Here are some examples of how control is enacted.
Interpersonal or Social Control
- Cutting off relationship with others outside the group
- Limiting the kinds of information people have access to, especially if it challenges the thinking of or control/power held by the leaders
- Creating a strong in-group bias that renders those in the out-group as bad
- Creating demands on time and community commitments that limit contact with out-groups
Financial Control
- Requiring a portion of income to go to the religious group
- Expecting people to volunteer excessively, even if doing so negatively affects other areas of their lives
- Limiting women’s access to education or employment
- Guilting or pressuring individuals to give even more money to the community and suggesting that in return all their needs will be provided for (by God or by the community)

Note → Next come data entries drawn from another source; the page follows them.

(** The granted access, the access status and the privilege used. *)
Definition req_access_check (s : tstate) (data : block) (handle desired : Z) (mapping : generic_map) (reply_max : Z) :
    U (Z * Z * option luid_attr * tstate) :=
  let? valid := try (sd_is_valid (ptr_to data) (Z.of_nat (length data))) in
  if negb valid then
    let? _ := lift (set_error STATUS_ACCESS_VIOLATION) in uret ((0, 0, None), s)
  else
    with_token s handle TOKEN_QUERY (0, 0, None) (fun s a t =>
      if negb (primary t =? 0) then
        let? _ := lift (set_error STATUS_NO_IMPERSONATION_TOKEN) in uret ((0, 0, None), s)
      else if impersonation_level t <=? SecurityAnonymous then
        let? _ := lift (set_error STATUS_BAD_IMPERSONATION_LEVEL) in uret ((0, 0, None), s)
      else
        let? r := try (token_access_check t (ptr_to data) desired (Some 1) mapping) in
        let n := default 0 (ac_priv_count r) in
        let? priv :=
          if (0 <? n) && (n * sizeof_luid_attr <=? reply_max) then
            let? ok := lift (set_reply_data_size (n * sizeof_luid_attr)) in
            if ok then uret (ac_priv r) else try None
          else uret None in
        let? _ := lift (set_error (ac_ret r)) in
        uret ((ac_granted r, default 0 (ac_status r), priv), s)).
(** ** Validation *)

(** C26: on [size] bytes that can be read, with no entry that claims to be smaller
    than its own header, acl_is_valid and sd_is_valid never read outside; they
    accept exactly the encodings of a list of entries, and of a descriptor with
    its four members, that fit. *)
Theorem validation_exact p size :
  readable p size -> 0 <= size < 2 ^ 32 ->
  (acl_sizes_ok p size = true ->
   exists ok, acl_is_valid p size = Some ok /\
     (ok = true <-> exists revision sz l, acl_at p revision sz l /\ acl_bytes l <= Z.min size MAX_ACL_LEN)) /\
  (sd_sizes_ok p = true ->
   exists ok, sd_is_valid p size = Some ok /\ (ok = true <-> exists d, sd_at p size d)).
Proof.
  intros Hr Hs. split; intros Hok.
  - by apply acl_is_valid_readable.
  - apply sd_is_valid_readable; [done|lia|done].
Qed.

Lemma validation_exact_witness :
  exists ok, sd_is_valid (ptr_to (bytes (encode_sd user_sid [allow user_sid 1]))) 84 = Some ok /\
    (ok = true <-> exists d, sd_at (ptr_to (bytes (encode_sd user_sid [allow user_sid 1]))) 84 d).
Proof.
  apply (validation_exact (ptr_to (bytes (encode_sd user_sid [allow user_sid 1]))) 84);
    [exact (readable_all (encode_sd user_sid [allow user_sid 1]))|lia|vm_compute; reflexivity].
Defined.

(** ** Labels *)

(** Extracting the labels of a list gives, unless memory runs out, a new list
    of exactly the label entries in order; replacing them gives the entries of the
    old list that are no labels followed by the labels of the new one, or
    STATUS_INVALID_ACL when that is too long.  Both stay within the block they
    allocate. *)
Theorem security_labels_correct p revision sz l old new ro rn lo ln :
  acl_at p revision sz l -> acl_bytes l < 2 ^ 16 ->
  acl_opt old ro lo -> acl_opt new rn ln -> acl_bytes (replaced lo ln) < 2 ^ 32 ->
  uspec (extract_security_labels p) (fun q => acl_block q revision (kept is_label l)) /\
  (acl_bytes (replaced lo ln) <= MAX_ACL_LEN ->
   uspec (replace_security_labels old new)
     (fun q => acl_block q (Z.max (Z.max ACL_REVISION ro) rn) (replaced lo ln))) /\
  (MAX_ACL_LEN < acl_bytes (replaced lo ln) -> forall e,
   replace_security_labels old new e = Some (None, mk_senv STATUS_INVALID_ACL (allocs e))).
Proof.
  intros Hl Hb Ho Hn Hr. split_and!.
  - by apply (extract_labels_spec p revision sz).
  - intros Hle. by apply replace_labels_spec.
  - intros Hlt e. rewrite (replace_labels_at old new ro rn lo ln e Ho Hn Hr). by rewrite (proj2 (Z.ltb_lt _ _) Hlt).
Qed.

Lemma security_labels_correct_witness :
  uspec (extract_security_labels (ptr_to (bytes (encode_acl [allow user_sid 1; label_ace user_sid]))))
    (fun q => acl_block q ACL_REVISION [label_ace user_sid]).
Proof.
  assert (Forall wf_ace [allow user_sid 1; label_ace user_sid]) as Hw
    by wf_aces.
  assert (acl_bytes [allow user_sid 1; label_ace user_sid] < 2 ^ 16) as Hb by (vm_compute; reflexivity).
  apply (security_labels_correct (ptr_to (bytes (encode_acl [allow user_sid 1; label_ace user_sid]))) ACL_REVISION
           (acl_bytes [allow user_sid 1; label_ace user_sid]) [allow user_sid 1; label_ace user_sid] None None 0 0 [] []);
    [exact (proj1 (sample_acl _ Hw Hb))|exact Hb|split; reflexivity|split; reflexivity|vm_compute; reflexivity].
Defined.

(** ** Access *)

(** A token for the user in one group, with two privileges. *)
Definition sample_token : token :=
  mk_token (mk_luid 1 0) (mk_luid 2 0) [mk_privilege (mk_luid 8 0) false false; mk_privilege (mk_luid 23 0) true true]
    [mk_group SE_GROUP_ENABLED (ptr_to (bytes group1_sid))] (ptr_to (bytes user_sid)) (Some 0%nat) (Some 0%nat) 0 0
    (Some (ptr_to (bytes (encode_acl [allow user_sid 1])))) 2 1.

Definition sample_subject : subject := mk_subject user_sid [(SE_GROUP_ENABLED, group1_sid)].

Lemma sample_token_ok : token_ok sample_token sample_subject (Some [allow user_sid 1]).
Proof.
  split; [|done|exists 0%nat; split; [done|cbn; lia]|].
  - split; [apply sid_at_block, user_sid_wf|]. constructor; [|constructor]. split; [done|]. apply sid_at_block, group1_sid_wf.
  - exists ACL_REVISION. apply sample_acl; [wf_aces|vm_compute; reflexivity].
Qed.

Physical and Behavioral Control
- Suppressing sexuality when not within the boundaries of heterosexual marriage
- Defining and policing expressions of sexuality in general
- Creating strict expectations about dress
- Creating moral superiority around categories of food and eating behaviors
- Holding expectations about leisure activities, including what can be read or watched, and shaming and devaluing behavior that is not “like the group”
Psychological Control
- Shaming and devaluing development of or connection to the self, and communicating that the self (and self-trust or knowing) is bad or sinful
- Forbidding critical thinking and encouraging self-policing of thoughts and emotions
- Suppressing of emotion outside worship experiences
- Praising blind faith while discouraging critical thinking or questioning
- Making decisions for individuals about career choices, dating and marriage, or hobbies/giftings
- Requiring giving authority for one’s life to the leaders
- Promoting black-and-white thinking
When I compare those to my religious upbringing and adult life in conservative evangelical Christianity, by my count I have experienced at least 19 out of 20. And was taught that this was normal and good.
I’ve still got a lot of unpacking to do.